BOSTON – The first time I walked into the visitor's clubhouse in Fenway Park more than a decade ago, all the lights were out.

As I stood just inside the doorway, wondering whether I was in the right place, I realized that the tiny, dark room was actually packed with ballplayers — almost all of whom were crowded on couches and chairs around an average-size TV, watching a bootleg DVD copy of the movie "Knocked Up," which was still in theaters at the time.

Not exactly ideal working conditions.

But it might have been one of the few times that Twins players had no complaints about the low-ceilinged, pole-cluttered, claustrophobic quarters that visiting teams are assigned when they visit baseball's oldest ballpark, as the Twins will do this week. As clubhouses go, Fenway's makes a fine screening room.

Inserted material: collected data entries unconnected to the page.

(** * Image compressor: the size policy and the quality search

    A shallow embedding of [compress_image] from [app.py].  Python floats are
    IEEE-754 binary64 numbers, here Rocq's primitive floats; Python integers
    are [Z].  The JPEG encoder ([img.save] into a [BytesIO]) is a capability
    that may raise; every invocation is recorded in a log of the qualities it
    was called with. *)

From Stdlib Require Import ZArith List Lia Bool String Floats.
From Equations Require Import Equations.
Import ListNotations.

Set Warnings "-inexact-float".
Local Open Scope Z_scope.

(** ** Python numbers *)

(** [float(n)] for a Python integer: the correctly rounded binary64 value.
    For a length [n], [n / 1024] in Python is the correctly rounded
    quotient, which is [float(n) / 1024]: dividing by a power of two is
    exact. *)
Definition float_of_Z (n : Z) : float :=
  SF2Prim (binary_normalize prec emax n 0 false).

(** ** Byte buffers

    What the function needs from the value of [output.getvalue()]: its size
    in KB ([len(b) / 1024]) and its truth value ([not b] holds of an empty
    buffer). *)
Class Buffer (B : Type) : Type := {
  size_kb : B -> float;
  truthy : B -> bool
}.

Definition bytes : Type := list Byte.byte.

#[export] Instance bytes_buffer : Buffer bytes := {
  size_kb b := (float_of_Z (Z.of_nat (List.length b)) / 1024)%float;
  truthy b := negb (Nat.eqb (List.length b) 0)
}.

(** ** The effects of the function: encoder calls and exceptions *)

Section Effects.
Variable exn : Type.

(** A computation takes the log of encoder calls made so far and returns
    the extended log with either an exception or a value. *)
Definition M (A : Type) : Type := list Z -> list Z * (exn + A).

Definition ret {A} (a : A) : M A := fun log => (log, inr a).

Definition bind {A B} (m : M A) (k : A -> M B) : M B :=
  fun log =>
    match m log with
    | (log', inl e) => (log', inl e)
    | (log', inr a) => k a log'
    end.
End Effects.

Arguments ret {exn A} a.
Arguments bind {exn A B} m k.

Notation "x <- m ;; k" := (bind m (fun x => k))
  (at level 61, m at next level, right associativity).

(** A value together with the equation that it is the value of [a]. *)
Definition inspect {A} (a : A) : {b : A | a = b} := exist _ a eq_refl.

(** ** Size policy (lines 40-48) *)

Definition compute_target (original_size_kb : float) : float :=
  if (original_size_kb <=? 50)%float then (original_size_kb * 1.0)%float
  else if (original_size_kb <=? 100)%float then (original_size_kb * 0.6)%float
  else if (original_size_kb <=? 500)%float then (original_size_kb * 0.2)%float
  else (original_size_kb * 0.1)%float.

(** ** Quality search (lines 50-88) *)

Section Search.
Context {exn B : Type} `{Buffer B}.

(** [img.save(output, format='JPEG', quality=q, optimize=True,
    progressive=True)] followed by [output.getvalue()], for the image at
    hand. *)
Variable encode : Z -> exn + B.

Definition save (quality : Z) : M exn B :=
  fun log => (log ++ [quality], encode quality).

(** The local variables the loop reads and writes. *)
Record locals : Type := {
  min_quality : Z;
  max_quality : Z;
  best_quality : Z;
  best_output : option B;
  best_size : float
}.

Definition initial : locals :=
  {| min_quality := 20;
     max_quality := 85;
     best_quality := 85;
     best_output := None;
     best_size := infinity |}.

Variable target_size_kb : float.

(** One iteration of the [while] loop (lines 58-76). *)
Definition loop_body (s : locals) : M exn locals :=
  let quality := (min_quality s + max_quality s) / 2 in
  output <- save quality ;;
  let current_size := size_kb output in
  if (current_size <=? target_size_kb)%float then
    let s' :=
      if (best_size s * 0.95 <? current_size)%float then
        {| min_quality := min_quality s;
           max_quality := max_quality s;
           best_quality := quality;
           best_output := Some output;
           best_size := current_size |}
      else s in
    ret {| min_quality := quality + 1;
           max_quality := max_quality s';
           best_quality := best_quality s';
           best_output := best_output s';
           best_size := best_size s' |}
  else
    ret {| min_quality := min_quality s;
           max_quality := quality - 1;
           best_quality := best_quality s;
           best_output := best_output s;
           best_size := best_size s |}.

(** The number of qualities still in the interval. *)
Definition width (s : locals) : nat :=
  Z.to_nat (max_quality s + 1 - min_quality s).

(** The loop [while min_quality <= max_quality] (line 57). *)
Equations? while_loop (s : locals) (log : list Z) : list Z * (exn + locals)
  by wf (width s) lt :=
  while_loop s log with Z_le_dec (min_quality s) (max_quality s) => {
    | right _ => (log, inr s)
    | left Hle with inspect (loop_body s log) => {
        | exist _ (log', inl e) _ => (log', inl e)
        | exist _ (log', inr s') Heq => while_loop s' log' } }.
Proof.
  revert Heq. unfold loop_body, bind, save, ret, width.
  destruct (encode _) as [e | output]; [discriminate |].
  assert (Hmid : min_quality s <= (min_quality s + max_quality s) / 2
                 <= max_quality s).
  { split; [apply Z.div_le_lower_bound | apply Z.div_le_upper_bound]; lia. }
  destruct (size_kb output <=? target_size_kb)%float;
    [destruct (best_size s * 0.95 <? size_kb output)%float |];
    intros [= _ <-]; cbn; lia.
Qed.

"It's too small. You feel crowded," said Jose Berrios, who, in an unrelated matter, has lost both of his Fenway starts during his career but will get another chance Tuesday. "The [clubhouse employees] there are good people, it's not their fault. It's old."

It is, and there is no denying the history here. The team's quarters, roughly one-third the size of the Twins' home clubhouse in Fenway Park, connect to the dugout through a narrow, dimly lit tunnel, and it's almost impossible not to imagine Babe Ruth, Joe DiMaggio or Harmon Killebrew ducking down that same dingy hallway.

"I like it. It's like baseball was a long time ago," Tyler Duffey said. "I'm just glad we only go there once a year."

That's because as new ballparks were built, the lavishness of the sport's dressing rooms — small compounds in most modern stadiums, actually, with dining rooms, large medical suites, workout rooms and batting cages — has mirrored the growth in revenue of a $10 billion industry.

So it's no surprise that an informal survey of roughly half the Twins roster last week was unanimous on this point: Fenway Park, where no separate locker room means the coaches dress with the players, where video equipment is set up in a hallway, where some players have to climb over couches to get past teammates and get to their lockers, is the worst in the American League.

More unexpected, though, is how strong a consensus today's Twins have — the first choice of 10 of the 12 players surveyed — about which road clubhouse is the league's best.

"Oh, Yankee Stadium, easy," summed up Marwin Gonzalez, an eight-year veteran. "It's really big, it's still new, it's got everything. And the food."

Yes, like a lot of tourists traveling far from home, that last item means more to ballplayers than just about any other factor. As Miguel Sano put it so succinctly: "Yankee! Lobster!"

"Food is important. You eat a lot of meals in the clubhouse," agreed Berrios, who named Yankee Stadium as his favorite. "But Kansas [City], Seattle, Chicago, they have good food and great people, too."

The Royals have local barbecue restaurants cater many of their postgame spreads, which is why Eddie Rosario named it No. 1, with New York a close second, he said. And the versatile kitchen in Cleveland's Progressive Stadium along with a few other amenities make it Duffey's choice. "There's a Golden Tee [video game] in the clubhouse, so I always look forward to that one," Duffey said with a laugh.

But a city known for its fine dining has a ballpark known leaguewide for the same thing.

"Steak and lobster and shrimp and dessert and five different lunches. They really spoil us there," Mitch Garver said. "In some ballparks, they put out one dish for the day, and it'll sit there on heating pads all day and just get dried out. But in New York, there's always something new. Great clubhouse, great food."